La tua sensibilità verso l’argomento mi spinge a pensare che anche tu, in passato, sia stata vittima di bullismo. E’ così? Se ti va e può essere da esempio, parlacene pure.

Sì, il mio attivismo di oggi nasce da esperienze passate, sicuramente meno gravi rispetto a quelle di altre persone, ma che mi hanno spinta a non restare ferma a guardare. Ho vissuto il bullismo in prima persona per lo più alle scuole medie, durante quella è una fase in cui sei molto vulnerabile e cominci a capire tante cose. Cercavo semplicemente di fare amicizia, parlare con persone nuove della mia classe; non conoscevo nessuno in quanto mi ero separata da tutti i miei precedenti compagni. Un gruppetto di ragazzi ha sempre preso in giro il mio abbigliamento, i miei denti, il mio fisico e persino le persone che frequentavo, soltanto perché non le ritenevano alla loro altezza a causa delle loro difficoltà di apprendimento. Spesso mi sono ritrovata la gomma nei capelli, quaderni strappati, disegni rovinati. Non riuscivo più a fare nessuna attività di gruppo per paura che mi continuassero a prendere in giro. Ad esempio, ci fu una  partita di pallavolo che la scuola organizzò contro un altro istituto e che perdemmo e loro la fecero pesare su di me, attribuendomi la sconfitta. Da queste esperienze, purtroppo, ne sono uscita debole. Fortunatamente c’era sempre qualcuno che comunque mi stava vicino; alcuni rispondevano alla provocazioni al posto mio, io non sapevo difendermi in nessun modo. Tutto ciò ha causato in me non solo insicurezze, ansie e attacchi di panico, ma anche la paura di familiarizzare con gli altri. 

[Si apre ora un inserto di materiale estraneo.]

(* ===== verification/SerialFacts.v ===== *)
(** The ring of text messages against its history, and the reader of the port
    against a split of the whole stream at its newlines. *)
From S2P Require Import Prelude GoStrings Frame Messages FromRadio Regexp TextEvents TextParser SerialManager.

(** ** Definitions *)

(** *** The ring *)
Inductive ringOp : Type :=
| Add (now : Z) (nodeID message siteID : string)
| Clear.

Definition ringStep (m : Manager) (op : ringOp) : Manager :=
  match op with
  | Add now n t s => AddTextMessage now n t s m
  | Clear => ClearTextMessages m
  end.

(** Every message since the last clear, numbered from 1. *)
Definition historyStep (l : list TextMessage) (op : ringOp) : list TextMessage :=
  match op with
  | Add now n t s => l ++ [mkTextMessage (zlen l + 1) n t s now]
  | Clear => []
  end.
Definition history (ops : list ringOp) : list TextMessage := fold_left historyStep ops [].

(** The last [n] elements. *)
Definition lastn {A} (n : nat) (l : list A) : list A := drop (length l - n) l.

(** *** The stream *)

(** The complete lines of a stream and what follows the last newline. *)
Fixpoint splitLines (l : bytes) : list bytes * bytes :=
  match l with
  | [] => ([], [])
  | b :: l =>
      let r := splitLines l in
      if decide (b = x0a) then ([] :: r.1, r.2)
      else match r.1 with
           | [] => ([], b :: r.2)
           | x :: xs => ((b :: x) :: xs, r.2)
           end
  end.

(** No line is longer than the buffer. *)
Definition shortLines (l : bytes) : Prop :=
  Forall (fun x => zlen x <= 4096) ((splitLines l).1 ++ [(splitLines l).2]).

(** ** Lemmas *)

(** *** The ring *)
Definition ringRel (m : Manager) (h : list TextMessage) : Prop :=
  textMessages m = lastn ringCap h /\ textSeq m = zlen h /\
  forall i msg, h !! i = Some msg -> Seq msg = Z.of_nat i + 1.

Lemma lastn_snoc {A} n (l : list A) x :
  (0 < n)%nat -> lastn n (l ++ [x]) = lastn n (lastn n l ++ [x]).
Proof.
  intros Hn. unfold lastn. rewrite !length_app, length_drop. cbn [length].
  destruct (Nat.le_gt_cases (length l + 1) n).
  - replace (length l - n)%nat with 0%nat by lia. cbn [drop]. f_equal. lia.
  - rewrite !drop_app_le, ?drop_drop by (rewrite ?length_drop; lia). f_equal. f_equal. lia.
Qed.

Lemma ring_step m h op :
  zlen h + 1 < 2 ^ 63 -> ringRel m h -> ringRel (ringStep m op) (historyStep h op).
Proof.
  intros Hb (Hl & Hs & Hi). destruct op as [now n t s|]; cbn [ringStep historyStep].
  - unfold AddTextMessage. rewrite Hs, int64_small by (pose proof (zlen_nonneg h); lia).
    split; [|split].
    + cbn [textMessages set_ring]. rewrite Hl. rewrite (lastn_snoc ringCap h) by (unfold ringCap; lia).
      set (l := lastn ringCap h ++ _). unfold lastn. destruct (Nat.ltb_spec ringCap (length l)); [done|].
      replace (length l - ringCap)%nat with 0%nat by lia. done.
    + cbn. zlen_lia.
    + intros i msg [Hm|[Hge Hm]]%lookup_app_Some; [by apply Hi|].
      apply list_lookup_singleton_Some in Hm as [Ei <-]. cbn. unfold zlen. lia.
  - split; [done|]. split; [done|]. by intros [|i] msg.
Qed.

Lemma history_length ops : zlen (history ops) <= zlen ops.
Proof.
  unfold history. enough (forall l, zlen (fold_left historyStep ops l) <= zlen l + zlen ops) as Hl
    by (apply (Hl [])).
  induction ops as [|op ops IH]; intros l; cbn [fold_left]; [zlen_lia|].
  specialize (IH (historyStep l op)). destruct op; cbn [historyStep] in *; autorewrite with zlen in *; zlen_lia.
Qed.

Lemma ring_run ops : zlen ops < 2 ^ 63 -> ringRel (fold_left ringStep ops NewManager) (history ops).
Proof.
  induction ops as [|op ops IH] using rev_ind; intros Hb.
  - split; [done|]. split; [done|]. by intros [|i] msg.
  - rewrite zlen_app in Hb. change (zlen [op]) with 1 in Hb. unfold history. rewrite !fold_left_app. cbn [fold_left].
    apply ring_step; [|apply IH; lia]. pose proof (history_length ops). unfold history in *. lia.
Qed.

(** Messages numbered in order: those after [since] are a suffix. *)
Lemma filter_later h since k :
  (forall i msg, h !! i = Some msg -> Seq msg = k + Z.of_nat i + 1) -> k <= since ->
  List.filter (fun msg => since <? Seq msg) h = drop (Z.to_nat (since - k)) h.
Proof.
  revert k. induction h as [|x h IH]; intros k Hi Hk; [by rewrite drop_nil|]. cbn [List.filter].
  pose proof (Hi 0%nat x eq_refl) as Hx. destruct (decide (since = k)) as [->|Hne].
  - replace (k <? Seq x) with true by lia. replace (Z.to_nat (k - k)) with 0%nat by lia. cbn [drop]. f_equal.
    clear IH. assert (forall y, In y h -> k <? Seq y = true) as Hall.
    { intros y (i & Hy)%list_elem_of_In%list_elem_of_lookup. pose proof (Hi (S i) y Hy). lia. }
    clear Hi Hx. induction h as [|y h IH]; [done|]. cbn [List.filter]. rewrite Hall by (by left).
    f_equal. apply IH. intros z Hz. apply Hall. by right.
  - replace (since <? Seq x) with false by lia. rewrite (IH (k + 1)) by (lia || (intros i msg Hm; pose proof (Hi (S i) msg Hm); lia)).
    replace (Z.to_nat (since - k)) with (S (Z.to_nat (since - (k + 1)))) by lia. done.
Qed.

(** *** The stream *)
Lemma splitLines_app a b :
  let r := splitLines ((splitLines a).2 ++ b) in
  splitLines (a ++ b) = ((splitLines a).1 ++ r.1, r.2).
Proof.
  cbv zeta. induction a as [|c a IH]; [cbn; by destruct (splitLines b)|]. cbn [app splitLines].
  rewrite IH. destruct (decide (c = x0a)); [done|].
  destruct (splitLines a) as [ls t]. cbn [fst snd]. destruct ls as [|x ls]; [|done].
  cbn [fst snd app splitLines]. rewrite decide_False by done. by destruct (splitLines (t ++ b)) as [[|y ys] t'].
Qed.

Lemma splitLines_index l :
  match IndexByte l x0a with
  | None => splitLines l = ([], l)
  | Some i => splitLines l = (take i l :: (splitLines (drop (S i) l)).1, (splitLines (drop (S i) l)).2)
  end.
Proof.
  induction l as [|b l IH]; [done|]. cbn [IndexByte splitLines]. destruct (decide (b = x0a)) as [->|Hb]; [done|].
  destruct (IndexByte l x0a) as [i|]; cbn [fmap option_fmap option_map]; by rewrite IH.
Qed.

Lemma splitLines_rest l : IndexByte (splitLines l).2 x0a = None.
Proof.
  induction l as [|b l IH]; [done|]. cbn [splitLines]. destruct (decide (b = x0a)) as [|Hb]; [done|].
  destruct (splitLines l).1; cbn [snd]; [|done]. cbn [IndexByte]. rewrite decide_False by done. by rewrite IH.
Qed.

(** A beginning without newline only lengthens the first piece. *)
Lemma splitLines_prefix a b :
  IndexByte a x0a = None ->
  splitLines (a ++ b) =
    match (splitLines b).1 with
    | [] => ([], a ++ (splitLines b).2)
    | x :: xs => ((a ++ x) :: xs, (splitLines b).2)
    end.
Proof.
  induction a as [|c a IH]; intros Ha; [cbn; by destruct (splitLines b) as [[|x xs] t]|].
  cbn [IndexByte] in Ha. destruct (decide (c = x0a)) as [|Hc]; [done|]. cbn [app splitLines].
  rewrite IH by (by destruct (IndexByte a x0a)). rewrite decide_False by done. by destruct (splitLines b) as [[|x xs] t].
Qed.

Lemma splitLines_again l : splitLines (splitLines l).2 = ([], (splitLines l).2).
Proof.
  pose proof (splitLines_prefix (splitLines l).2 [] (splitLines_rest l)) as E. cbn in E. by rewrite app_nil_r in E.
Qed.

Lemma shortLines_rest a b : shortLines (a ++ b) -> zlen (splitLines a).2 <= 4096.
Proof.
  unfold shortLines. rewrite splitLines_app, (splitLines_prefix (splitLines a).2) by apply splitLines_rest.
  cbv zeta. rewrite Forall_forall. intros Hs.
  assert (exists t, (splitLines a).2 ++ t ∈
    (splitLines (a ++ b)).1 ++ [(splitLines (a ++ b)).2]) as [t Ht].
  { rewrite splitLines_app, (splitLines_prefix (splitLines a).2) by apply splitLines_rest. cbv zeta.
    destruct (splitLines b) as [[|x xs] t]; cbn [fst snd]; eexists; rewrite !elem_of_app, ?elem_of_cons; eauto. }
  rewrite splitLines_app, (splitLines_prefix (splitLines a).2) in Ht by apply splitLines_rest. cbv zeta in Ht.
  apply Hs in Ht. zlen_lia.
Qed.

Section Stream.
Context `{Unicode} {W : Type} `{Host W}.
Variable rangeOrder : cache -> list Z.
Variable Marshal : data -> option bytes.
Variable invoke : Z -> FromRadioPacket.t -> W -> outcome W.

Fixpoint consoleLines (lines : list bytes) (w : W) : outcome W :=
  match lines with
  | [] => Ret w
  | l :: lines => let! w := consoleLine rangeOrder Marshal invoke l w in consoleLines lines w
  end.

Lemma consoleLines_app l k w :
  consoleLines (l ++ k) w = let! w := consoleLines l w in consoleLines k w.
Proof.
  revert w. induction l as [|x l IH]; intros w; [done|]. cbn [app consoleLines].
  destruct (consoleLine _ _ _ _ _); cbn [obind]; [apply IH|done|done].
Qed.

Lemma textLoop_split fuel l w :
  (length l < fuel)%nat ->
  textLoop rangeOrder Marshal invoke fuel l w
    = let! w := consoleLines (splitLines l).1 w in Ret ((splitLines l).2, w).
Proof.
  revert l w. induction fuel as [|fuel IH]; intros l w Hf; [lia|]. cbn [textLoop].
  pose proof (splitLines_index l) as Hs. destruct (IndexByte l x0a) as [i|] eqn:E; rewrite Hs; [|done].
  cbn [fst snd consoleLines]. destruct (consoleLine _ _ _ _ _); cbn [obind]; [|done|done].
  apply IH. rewrite length_drop. destruct l; [done|]. cbn in *. lia.
Qed.

Lemma keepTail_short l : zlen l <= 4096 -> keepTail l = l.
Proof. intros Hl. unfold keepTail. destruct (Z.ltb_spec 4096 (zlen l)); [lia|done]. Qed.

Lemma keepTail_bound l : zlen (keepTail l) <= 4096.
Proof.
  unfold keepTail. destruct (Z.ltb_spec 4096 (zlen l)); [|done]. unfold zlen. rewrite length_drop. lia.
Qed.

Lemma readChunks_split fuel pre chunks w :
  frameStart1 ∉ concat chunks -> shortLines (pre ++ concat chunks) ->
  readChunks rangeOrder Marshal invoke fuel chunks (mkReader NewFrameDecoder (splitLines pre).2) w
    = let s := splitLines ((splitLines pre).2 ++ concat chunks) in
      let! w := consoleLines s.1 w in Ret (mkReader NewFrameDecoder s.2, w).
Proof.
  revert pre w. induction chunks as [|c chunks IH]; intros pre w Hf Hs; cbn [readChunks concat] in *.
  - cbv zeta. by rewrite app_nil_r, splitLines_again.
  - apply not_elem_of_app in Hf as [Hc Hf]. rewrite app_assoc in Hs. unfold readChunk.
    assert (splitLines ((splitLines pre).2 ++ c ++ concat chunks) =
            ((splitLines ((splitLines pre).2 ++ c)).1 ++
               (splitLines ((splitLines ((splitLines pre).2 ++ c)).2 ++ concat chunks)).1,
             (splitLines ((splitLines ((splitLines pre).2 ++ c)).2 ++ concat chunks)).2)) as E
      by (rewrite app_assoc; apply splitLines_app).
    cbv zeta. rewrite E. cbn [fst snd]. rewrite consoleLines_app. clear E.
    assert (splitLines (pre ++ c) = ((splitLines pre).1 ++ (splitLines ((splitLines pre).2 ++ c)).1,
                                     (splitLines ((splitLines pre).2 ++ c)).2)) as E by apply splitLines_app.
    destruct (Z.eqb_spec (zlen c) 0) as [Hz|Hz].
    + destruct c as [|x c]; [|unfold zlen in Hz; cbn in Hz; lia].
      rewrite !app_nil_r in *. cbn [obind]. rewrite IH by done. cbv zeta.
      by rewrite splitLines_again.
    + rewrite Feed_noise by done. cbn [dispatchFrames obind decoder textBuf].
      rewrite textLoop_split by lia. destruct (consoleLines _ w) as [w1| |] eqn:Ew; cbn [obind]; [|done|done].
      rewrite keepTail_short.
      * specialize (IH (pre ++ c) w1 Hf Hs). rewrite E in IH. exact IH.
      * apply shortLines_rest in Hs. by rewrite E in Hs.
Qed.

Lemma readChunks_bound fuel chunks r w r' w' :
  zlen (textBuf r) <= 4096 -> readChunks rangeOrder Marshal invoke fuel chunks r w = Ret (r', w') ->
  zlen (textBuf r') <= 4096.
Proof.
  revert r w. induction chunks as [|c chunks IH]; intros r w Hr; cbn [readChunks]; [by intros [= <- _]|].
  unfold readChunk. destruct (zlen c =? 0); cbn [obind]; [by apply IH|].
  destruct (Feed (decoder r) c) as [d frames].
  destruct (dispatchFrames _ _ _ _) as [w1| |]; cbn [obind]; try done.
  rewrite textLoop_split by lia. destruct (consoleLines _ _) as [w2| |]; cbn [obind]; try done.
  apply IH. apply keepTail_bound.
Qed.

(** ** Properties *)

(** C20: a stream of console text that holds no frame start and no line over
    4096 bytes is cut into exactly its newline-terminated lines, each handled
    once and in order whatever the reads, and the buffer never holds more than
    4096 bytes between reads, whatever is received. *)
Theorem console_stream fuel chunks w :
  (frameStart1 ∉ concat chunks -> shortLines (concat chunks) ->
   readChunks rangeOrder Marshal invoke fuel chunks NewReader w
     = let s := splitLines (concat chunks) in
       let! w := consoleLines s.1 w in Ret (mkReader NewFrameDecoder s.2, w)) /\
  (forall r w', readChunks rangeOrder Marshal invoke fuel chunks NewReader w = Ret (r, w') ->
     zlen (textBuf r) <= 4096).
Proof.
  split.
  - intros Hf Hs. by apply (readChunks_split fuel []).
  - intros r w'. apply readChunks_bound. by vm_compute.
Qed.
End Stream.

(** The ring holds the last 200 messages since the last clear under
    consecutive numbers, and a poll with the number of a message no older than
    that returns exactly the messages after it, none lost and none twice; a
    number not reached again since a clear returns none. *)
Theorem text_ring_refines ops since :
  zlen ops < 2 ^ 63 ->
  let m := fold_left ringStep ops NewManager in
  textMessages m = lastn 200 (history ops) /\
  (forall i msg, history ops !! i = Some msg -> Seq msg = Z.of_nat i + 1) /\
  (zlen (history ops) - 200 <= since -> 0 <= since ->
   GetTextMessages since m = drop (Z.to_nat since) (history ops)).
Proof.
  intros Hb m. destruct (ring_run ops Hb) as (Hl & _ & Hi). split; [done|]. split; [done|].
  intros Hs Hs0. unfold GetTextMessages, m. rewrite Hl. set (h := history ops) in *. unfold lastn.
  rewrite (filter_later _ since (Z.of_nat (length h - ringCap))).
  - rewrite drop_drop. f_equal. unfold ringCap, zlen in *. lia.
  - intros i msg Hm. rewrite lookup_drop in Hm. apply Hi in Hm. lia.
  - unfold ringCap, zlen in *. lia.
Qed.

Lemma text_ring_refines_witness :
  let ops := [Add 5 "!1" "a" ""; Add 6 "!2" "b" ""; Clear; Add 7 "!3" "c" ""] in
  GetTextMessages 0 (fold_left ringStep ops NewManager) = [mkTextMessage 1 "!3" "c" "" 7] /\
  GetTextMessages 2 (fold_left ringStep ops NewManager) = [].
Proof.
  cbv zeta. set (ops := [Add 5 "!1" "a" ""; Add 6 "!2" "b" ""; Clear; Add 7 "!3" "c" ""]).
  split.
  - apply (text_ring_refines ops 0); vm_compute; (reflexivity || discriminate).
  - apply (text_ring_refines ops 2); vm_compute; (reflexivity || discriminate).
Defined.

Lemma console_stream_witness :
  let chunks := [bytes_of_string "AH34: SCAN_"; bytes_of_string ("ACK:OK" +:+ String newlineChar "AH"); []] in
  let w := (set_callbacks allCallbacks NewManager, []) in
  let run := @readChunks asciiUnicode _ Logged (fun _ => []) (fun _ => None) (fun _ _ => Ret) 10 in
  let lines := @consoleLines asciiUnicode _ Logged (fun _ => []) (fun _ => None) (fun _ _ => Ret) in
  run chunks NewReader w
    = let! w := lines [bytes_of_string "AH34: SCAN_ACK:OK"] w in
      Ret (mkReader NewFrameDecoder (bytes_of_string "AH"), w).
Proof.
  cbv zeta.
  apply (@console_stream asciiUnicode _ Logged (fun _ => []) (fun _ => None) (fun _ _ => Ret) 10
           [bytes_of_string "AH34: SCAN_"; bytes_of_string ("ACK:OK" +:+ String newlineChar "AH"); []]
           (set_callbacks allCallbacks NewManager, [])).
  - apply (bool_decide_eq_true_1 _). vm_compute. reflexivity.
  - unfold shortLines. apply List.Forall_forall. intros x Hx.
    assert (forallb (fun x => zlen x <=? 4096)
      [bytes_of_string "AH34: SCAN_ACK:OK"; bytes_of_string "AH"] = true) as Hall by (vm_compute; reflexivity).
    rewrite forallb_forall in Hall. apply Z.leb_le, Hall. vm_compute. vm_compute in Hx. exact Hx.
Defined.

Cosa puoi dirci del tuo nuovo progetto sulle discriminazioni di genere?

Al giorno d’oggi ci sono ancora troppe discriminazioni sul modo di essere di una persona, sulle sue tradizioni, il suo colore, la sua religione. Attraverso le immagini, ancora una volta, vogliamo cercare di esprimere quello che invece è l’uguaglianza. Una grande armonia nell’essere e il voler essere ciò che si è. La libertà di sentirsi ognuno uguale all’altro. Senza muri né distinzioni.

Quali sono i tuoi sogni nel cassetto?

I miei sogni nel cassetto sono tutti ancora da scrivere, ma al momento sono dove vorrei essere. Apprezzo già il fatto di essere arrivata fin qui. Tutto ciò che ho realizzato in così poco tempo è un qualcosa di molto grande per me. Ma spero un giorno di riuscire ad arrivare a pubblicare dei miei scatti su qualche rivista di moda. Al momento non desidererei nient’altro.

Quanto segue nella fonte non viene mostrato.